Provided records ->
(** The operation of the file system of a directory, with the handle that it gave. *)
Definition dir_op {A} (fd : Z) (op : vfs_filesystem_t F -> option (Z -> A)) : M (option A) :=
  bad <~ bad_fd fd;;
  if bad then ret None else g <~ fd_op fd op;; t <~ get fd_table;; ret ((fun h => h (file_data (t fd))) <$> g).

Definition vfs_readdir (fd : Z) : M (error_code_t * option vfs_dirent_t) :=
  g <~ dir_op fd fs_readdir;; match g with None => ret (ERR_INVALID_ARG, None) | Some g => on_world g end.

Definition vfs_closedir (fd : Z) : M error_code_t :=
  g <~ dir_op fd fs_closedir;; match g with None => ret ERR_INVALID_ARG | Some g => err <~ on_world g;; free_fd fd;;; ret err end.

Definition vfs_get_file_data (fd : Z) : M Z := bad <~ bad_fd fd;; if bad then ret 0 else t <~ get fd_table;; ret (file_data (t fd)).
Definition vfs_get_position (fd : Z) : M Z := bad <~ bad_fd fd;; if bad then ret 0 else t <~ get fd_table;; ret (fd_position (t fd)).

End vfs.

(** ** Searching the lists *)

(** The first address of [l] with the property and the one before it. *)
Fixpoint locate (P : Z -> bool) (prev : Z) (l : list Z) : Z * Z :=
  match l with [] => (prev, 0) | q :: l => if P q then (prev, q) else locate P q l end.
Lemma ram_disk count size : fits 63 count -> 0 < size < 2 ^ 32 -> Disk (ram_device count size) (ram_medium size).
Proof.
  intros Hc Hs. split; [done|done| | | |done|done].
  - intros d n. split; [unfold ram_medium; by rewrite length_fmap, length_resize|]. unfold ram_medium. apply Forall_fmap, Forall_true. intros x. apply wrap_fits. lia.
  - eexists. split; [done|]. intros n b d _ _. exists d. split; [done|]. by intros m.
  - eexists. split; [done|]. intros n b d Hn Hl Hb. eexists. split; [done|]. intros m. unfold ram_medium. cbn [block_size ram_device] in *.
    destruct (decide (m = n)) as [->|Hne].
    + replace (_ && _) with true by lia. rewrite lookup_insert_eq, Z.sub_diag, Z.mul_0_l. change (Z.to_nat 0) with 0%nat. rewrite drop_0. cbn [default]. rewrite resize_all_alt by (symmetry; exact Hl). rewrite take_ge by (rewrite Hl; done).
      rewrite <- (list_fmap_id b) at 2. apply list_fmap_ext. intros i x Hx. apply wrap_small. by apply (Forall_lookup_1 _ _ _ _ Hb Hx).
    + replace (_ && _) with false by lia. by rewrite lookup_insert_ne by done.
Qed.

Lemma block_transfer_roundtrip_witness :
  runs (e <~ block_device_write_blocks (ram_device 8 2) 3 2 [1; 2; 3; 4];; r <~ block_device_read_blocks (ram_device 8 2) 3 2 [0; 0; 0; 0];; o <~ block_device_read (ram_device 8 2) 5 [9; 9];; ret (e, r, o))
    (fun x _ => x = (ERR_OK, (ERR_OK, [1; 2; 3; 4]), (ERR_OK, [0; 0]))) ∅.
Proof.
  replace [0; 0] with (ram_medium 2 ∅ 5) by (by vm_compute).
  apply (@block_transfer_roundtrip _ (ram_device 8 2) (ram_medium 2) (ram_disk 8 2 ltac:(fits_lia) ltac:(lia)) 3 2 [1; 2; 3; 4] [0; 0; 0; 0] 5 [9; 9] ∅);
    try done; try (cbn; lia); repeat constructor; fits_lia.
Defined.
Lemma fat_table_refines_witness :
  runs (table_calls sample_device [op_alloc; op_link 4 5; op_next 4; op_free 3; op_alloc; op_link 7 2])
    (fun rs s' => rs = [inl 5; inr ERR_OK; inl 5; inr ERR_OK; inl 3; inr ERR_INVALID_ARG] /\ mirrored (ram_medium 512) s') (sample sample_fat []).
Proof.
  eapply runs_mono; [apply (fat_table_refines sample_device (ram_medium 512) _ _ (table_of sample_fat)); apply sample_represents|]. intros rs s' (Hk & -> & _). split; [by vm_compute|].
  apply (kept_mirrored _ _ _ _ Hk). intros j q Hj Hq. assert (Hj' : 0 <= j < 2) by exact Hj. assert (Hq' : 0 <= q < 1) by exact Hq. assert (q = 0) as -> by lia. assert (Hcase : j = 0 \/ j = 1) by lia. destruct Hcase as [->| ->]; vm_compute; reflexivity.
Defined.

Lemma fat_init_mounts_witness :
  runs (fat32_init sample_device (fun _ => true) (fun _ _ => 0)) (fun e s' => e = ERR_OK /\ mounted sample_device (ram_medium 512) s' /\ total_clusters (params s') = 5)
    {| disk := sample_blocks sample_fat []; params := with_boot (boot_params []) (replicate 512 0); fat_cache := []; fat_cache_sector := 0; allocs := 0 |}.
Proof.
  eapply runs_mono; [apply (fat_init_mounts sample_device (ram_medium 512)); [done| |done|done|intros; fits_lia]|]; [|by intros e s' (-> & Hm & -> & _); split; [done|]; split; [done|by vm_compute]].
  replace (ram_medium 512 _ 0) with sample_boot by (by vm_compute). split; repeat split; vm_compute; congruence.
Defined.
(** The first sector of the cluster with a free entry, and the index of the entry. *)
Definition fat32_find_free_dir_entry (cluster : Z) : M (error_code_t * option (Z * nat)) :=
  r <~ search_dir (fun n => scan_free n 0) ERR_DISK_FULL cluster;;
  p <~ get params;;
  ret (fst r, (fun x => (first_sector p (fst (fst x)), snd (fst x))) <$> snd r).

(** The entries of the first cluster of a directory, at most [max_entries], in front of
    what the caller's array holds. *)
Definition fat32_read_dir (cluster : Z) (entries : list (list Z)) : M (error_code_t * list (list Z)) :=
  p <~ get params;;
  b <~ kmalloc (bytes_per_cluster p);;
  if bool_decide (b = []) then ret (ERR_OUT_OF_MEMORY, entries)
  else
    r <~ fat32_read_cluster dev cluster b;;
    if negb (bool_decide (fst r = ERR_OK)) then ret (fst r, entries)
    else
      let l := live_entries (entries_per_cluster p) 0 (length entries) (snd r) in
      ret (ERR_OK, l ++ drop (length l) entries).

(** The rest of a path, from the directory at [cluster] on. *)
Fixpoint traverse (components : list (list Z)) (cluster : Z) : M (error_code_t * option (list Z)) :=
  match components with
  | [] => ret (ERR_NOT_FOUND, None)
  | c :: cs =>
      r <~ fat32_find_in_dir cluster c;;
      match snd r with
      | None => ret (fst r, None)
      | Some e =>
          match cs with
          | [] => ret (ERR_OK, Some e)
          | _ => if negb (is_directory e) then ret (ERR_NOT_DIRECTORY, None) else traverse cs (entry_cluster e)
          end
      end
  end.

(** The entry of a file; [entry] is what the caller's structure holds, of which the name
    and the dates stay for the root directory. *)
Definition fat32_find_file (path entry : list Z) : M (error_code_t * list Z) :=
  match fat32_parse_path path with
  | None => ret (ERR_INVALID_ARG, entry)
  | Some [] => p <~ get params;; ret (ERR_OK, put_cluster (buf_write entry 11 [FAT32_ATTR_DIRECTORY]) (root_cluster p))
  | Some cs => p <~ get params;; r <~ traverse cs (root_cluster p);; ret (fst r, default entry (snd r))
  end.

(** The cluster of the directory that holds the last component; [check]: the components
    before it must be directories. *)
Fixpoint walk_parents (check : bool) (components : list (list Z)) (cluster : Z) : M (error_code_t * Z) :=
  match components with
  | [] | [_] => ret (ERR_OK, cluster)
  | c :: cs =>
      r <~ fat32_find_in_dir cluster c;;
      match snd r with
      | None => ret (fst r, cluster)
      | Some e => if check && negb (is_directory e) then ret (ERR_NOT_DIRECTORY, cluster) else walk_parents check cs (entry_cluster e)
      end
  end.

(** ** Creating *)

(** The entry at [index] of the array [sector_data] of 512 bytes. *)
Definition update_entry (sector_data : list Z) (index : nat) (f : list Z -> list Z) : M (list Z * list Z) :=
  e <~ rd sector_data (32 * Z.of_nat index) 32;; b <~ wr sector_data (32 * Z.of_nat index) (f e);; ret (f e, b).

Definition fat_time_of (t : rtc_time_t) : Z := u16 (Z.lor (Z.lor (Z.shiftl (hour t) 11) (Z.shiftl (minute t) 5)) (second t / 2)).
Definition fat_date_of (t : rtc_time_t) : Z := u16 (Z.lor (Z.lor (Z.shiftl (year t - 1980) 9) (Z.shiftl (month t) 5)) (day t)).

Definition new_entry (name : list Z) (attr cluster : Z) (e : list Z) : list Z := put_cluster (buf_write (buf_write e 0 name) 11 [attr]) cluster.

Definition stamp (t : rtc_time_t) (e : list Z) : list Z :=
  buf_write (buf_write e 14 (le_bytes 2 (fat_time_of t) ++ le_bytes 2 (fat_date_of t) ++ le_bytes 2 (fat_date_of t)))
    22 (le_bytes 2 (fat_time_of t) ++ le_bytes 2 (fat_date_of t)).

(** A sector of a directory is read, an entry of it changed by [f], and written back; on
    an error the cluster of the new file is freed. *)
Definition store_entry (sector : Z) (index : nat) (cluster : Z) (f : list Z -> list Z) : M (error_code_t * list Z) :=
  b <~ uninit garbage 512;;
  r <~ on_disk (block_device_read dev sector b);;
  if negb (bool_decide (fst r = ERR_OK)) then fat32_free_cluster dev cluster;;; ret (fst r, [])
  else
    x <~ update_entry (snd r) index f;;
    err <~ on_disk (block_device_write dev sector (snd x));;
    if negb (bool_decide (err = ERR_OK)) then fat32_free_cluster dev cluster;;; ret (err, []) else ret (ERR_OK, fst x).
Lemma seek_call s t l i content pos o w ro : open_at s t l i (content, pos) -> - 2 ^ 63 <= o < 2 ^ 63 ->
  runs (file_call (Some i) (op_seek o w)) (fun r s' => r = fst (file_step ro (op_seek o w) (content, pos)) /\ open_at s' t l i (snd (file_step ro (op_seek o w) (content, pos))) /\ still_open l i s s') s.
Proof.
  intros Ho Hr. pose proof Ho as (Hi & Hf & Hc & Hp). cbn [fst snd] in Hc, Hp. pose proof (content_length _ _ _ _ Hf) as Hlen. rewrite <- Hc in Hlen. pose proof (fo_pos _ _ _ _ Hf) as Hpos. destruct (fo_size _ _ _ _ Hf) as [_ H32].
  set (f := fat32_files s i) in *. assert (Hsz : Z.of_nat (length content) = f_size f) by lia. cbn [file_call]. unfold fat32_file_seek. rewrite (with_file_open s t l i (content, pos)) by done.
  assert (Hto : forall target, - 2 ^ 63 <= target < 2 ^ 63 + 2 ^ 32 ->
    runs (r <~ (set_file i (with_position f (Z.min (u64 target) (f_size f)) (f_size f));;; ret ERR_OK);; ret (res_seek r))
      (fun r s' => r = res_seek ERR_OK /\ open_at s' t l i (content, if (0 <=? target) && (target <=? f_size f) then target else f_size f) /\ still_open l i s s') s).
  { intros target Ht. rewrite seek_clamp by lia. eapply runs_step; [reflexivity|]. apply runs_ret. split; [done|]. apply (seek_to_open s t l i (content, pos)); [done|]. fold f. destruct ((0 <=? target) && (target <=? f_size f)) eqn:E; lia. }
  destruct (decide (w = 0)) as [->|]; [cbn [file_step]; rewrite Hsz; apply Hto; lia|]. destruct (decide (w = 1)) as [->|]; [cbn [file_step]; rewrite Hsz, Hp; apply (Hto (position f + o)); lia|].
  destruct (decide (w = 2)) as [->|]; [cbn [file_step]; rewrite Hsz; apply (Hto (f_size f + o)); lia|].
  assert (Hstep : file_step ro (op_seek o w) (content, pos) = (res_seek ERR_INVALID_ARG, (content, pos))) by (destruct w as [|[[]|[]|]|]; done). rewrite Hstep.
  eapply runs_step; [unfold bind, get; cbv beta; rewrite !(proj2 (Z.eqb_neq w _)) by done; reflexivity|]. apply runs_ret. split; [done|]. split; [done|]. split; [done|done|done|apply touched_unchanged, (unchanged_refl medium)].
Qed.

Lemma file_call_spec s t l i b o ro : open_at s t l i b -> ro = has_any (attributes (f_entry (fat32_files s i))) FAT32_ATTR_READ_ONLY -> op_ok ro o b ->
  runs (file_call (Some i) o) (fun r s' => r = fst (file_step ro o b) /\ open_at s' t l i (snd (file_step ro o b)) /\ still_open l i s s') s.
Proof.
  intros Ho Hro Hok. destruct b as [content pos]. pose proof Ho as (Hi & Hf & Hc & Hp). cbn [fst snd] in Hc, Hp. destruct o as [n|xs|o w|]; cbn [op_ok] in Hok.
  - cbn [file_call]. unfold fat32_file_read. rewrite (with_file_open s t l i (content, pos)) by done. eapply runs_bind; [|intros r s' Hr; apply runs_ret; exact Hr].
    eapply runs_step; [reflexivity|]. eapply runs_bind; [apply on_fvol_runs, (read_file_spec _ t l); [done|apply Hok]|]. intros r ? (v & -> & Hr & Hm). eapply runs_step; [reflexivity|]. apply runs_ret.
    pose proof (stored_open _ _ _ _ _ _ _ _ _ Ho Hm) as [H1 H2]. cbn [snd] in H1. rewrite Hr, <- Hc, <- Hp. rewrite <- Hc, <- Hp in H1. done.
  - cbn [file_call]. unfold fat32_file_write. rewrite (with_file_open s t l i (content, pos)) by done. eapply runs_bind; [|intros r s' Hr; apply runs_ret; exact Hr]. destruct Hok as [Hxs Hok].
    eapply runs_step; [reflexivity|]. cbv beta. destruct ro.
    + eapply runs_step; [unfold on_fvol, write_file; rewrite <- Hro; reflexivity|]. eapply runs_step; [reflexivity|]. apply runs_ret. cbn [fst snd file_step]. split; [done|].
      pose proof (stored_open _ _ _ _ _ _ _ _ _ Ho (moved_refl _ _ _ _ Hf)) as [H1 H2]. cbn [snd] in H1. rewrite Z.add_0_r, <- Hc in H1. done.
    + destruct Hok as [?|Hok]; [done|]. cbn [fst snd] in Hok. pose proof (content_length _ _ _ _ Hf) as Hlen. rewrite <- Hc in Hlen. pose proof (fo_pos _ _ _ _ Hf) as Hpos.
      eapply runs_bind; [apply on_fvol_runs, (write_file_spec _ t l); [done|done|done|lia]|]. intros r ? (v & -> & Hr & Hm). eapply runs_step; [reflexivity|]. apply runs_ret.
      pose proof (stored_open _ _ _ _ _ _ _ _ _ Ho Hm) as [H1 H2]. rewrite Hr. cbn [fst snd file_step] in *. split; [done|]. split; [|done].
      rewrite take_write in H1 by (try lia; rewrite Hc, length_take in Hlen; lia). by rewrite <- Hc, <- Hp in H1.
  - by apply seek_call.
  - cbn [file_call]. unfold fat32_file_tell. rewrite (with_file_open s t l i (content, pos)) by done. eapply runs_step; [reflexivity|]. apply runs_ret. cbn [file_step fst snd]. rewrite Hp. split; [done|]. split; [by rewrite <- Hp|]. split; [done|done|done|apply touched_unchanged, (unchanged_refl medium)].
Qed.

Directions -> Filter the records down to the lines containing the word "repeat", and copy those.

Solution for this problem ->
    try done; try (cbn; lia); repeat constructor; fits_lia.
  replace (ram_medium 512 _ 0) with sample_boot by (by vm_compute). split; repeat split; vm_compute; congruence.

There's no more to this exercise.